27% of their revenue went to marketing. That's how you do $120 million; that's how you go bust.
| 2:46 pm on Apr 7, 2008 (gmt 0)|
Take a look at the site, I went 4 pages deep before I found a page with more than 2 sentences on it. No wonder they had to buy all the traffic.
| 3:31 pm on Apr 7, 2008 (gmt 0)|
|No wonder they had to buy all the traffic. |
URLs from search engine hell. For example:
[edited by: lorax at 3:43 pm (utc) on April 7, 2008]
[edit reason] added line breaks [/edit]
| 6:22 pm on Apr 7, 2008 (gmt 0)|
if only they has taken $149 out of the massive advertising budget and bought a WebmasterWorld membership, they may still be a going concern
| 7:11 pm on Apr 7, 2008 (gmt 0)|
PPC is easy to wean off. Where they went wrong was the advertising contracts with big search which you cannot get out of should things change down the road.
They went to SF to get the best talent which commands the best wages. Just like everything else they suffered from overconfidence, greed, envy, needing to go public to raise gobs of money right from start, take over, the list goes on and on.

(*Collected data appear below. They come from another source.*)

(** ** Enrichment, further *)

Lemma enriched_loop_raises count_list (d : gmap string (list string)) threshold
    keep hits e :
  enriched_loop count_list d threshold keep hits = Raise e →
  e = IndexError ∧
  ∃ item, item ∈ count_list ∧ threshold < item.1.2 ∧
          length (default [] (d !! item.1.1)) < 5.
Proof.
  revert keep hits. induction count_list as [|item rest IH]; intros keep hits; [done|].
  simpl. destruct (Nat.ltb_spec threshold item.1.2) as [Hgt|Hle].
  - destruct (Nat.ltb_spec (length (default [] (d !! item.1.1))) 5) as [Hlt|Hge].
    + intros [= <-]. split; [done|]. exists item. split; [left | done].
    + intros (-> & it & Hin & H)%IH. split; [done|]. exists it. split; [by right | done].
  - intros (-> & it & Hin & H)%IH. split; [done|]. exists it. split; [by right | done].
Qed.

Lemma enriched_loop_short count_list (d : gmap string (list string)) threshold
    keep hits item :
  item ∈ count_list → threshold < item.1.2 →
  length (default [] (d !! item.1.1)) < 5 →
  enriched_loop count_list d threshold keep hits = Raise IndexError.
Proof.
  intros Hin Hgt Hshort. revert keep hits.
  induction count_list as [|it rest IH]; intros keep hits.
  { by apply elem_of_nil in Hin. }
  simpl. apply elem_of_cons in Hin as [<-|Hin].
  - destruct (Nat.ltb_spec threshold item.1.2); [|lia].
    destruct (Nat.ltb_spec (length (default [] (d !! item.1.1))) 5); [done | lia].
  - destruct (threshold <? it.1.2); [|by apply IH].
    destruct (length (default [] (d !! it.1.1)) <? 5); [done | by apply IH].
Qed.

A good dose of humility is not a bad thing in business.
| 7:21 pm on Apr 7, 2008 (gmt 0)|
|Red Envelope today actually rose 2 cents to 33 cents. The stock went public in September 2003 at $14 a share. |
Are they now referred to what is called a "Penny Stock"?
| 12:48 pm on Apr 11, 2008 (gmt 0)|
At 25 cents a share and trading on the Pink Sheets as of yesterday (booted from the NASDAQ), Red Envelope certainly qualifies as a penny stock.
| 1:31 am on Apr 12, 2008 (gmt 0)|
Or a quater pounder.
| 9:59 am on Apr 19, 2008 (gmt 0)|
Sudden death. Under two cents now. Off 74% Friday alone.
"As one of the only successful pureplay e-commerce sites to launch and maintain a catalog business, Red Envelope was a multichannel retail success story. However, like for Lillian Vernon, which was sold to Taylor Corp. last week at an auction , and a host of other retailers which have announced significant cutbacks this year, 2008 is not shaping up to be a good year. .... Order shipments during the third quarter dropped about 20% compared with last year."
| 12:01 am on Apr 22, 2008 (gmt 0)|
Looks like it went over 2 cents today.
| 12:10 am on Apr 22, 2008 (gmt 0)|
If the unfortunate happens, A bankruptcy sale would be nice... :)
| 12:54 am on Apr 22, 2008 (gmt 0)|
|If the unfortunate happens, A bankruptcy sale would be nice... :) |
Too Late...already sold...
| 7:29 am on Apr 25, 2008 (gmt 0)|
Looks like they are still hanging on at about 1.6 cents. What does it take to kill them off?
| 2:40 pm on Apr 25, 2008 (gmt 0)|
It's now trading as a shell which has some slight value even if all assets have been sold off. Might continue to trade on the Pink Sheets for years for pennies or tiny fractions of a cent. Usually these shells do a reverse split and name change if they are ever reactivated.
Why don't you buy up the stock and send out 100,000,000 emails about your plan to take over WebmasterWorld?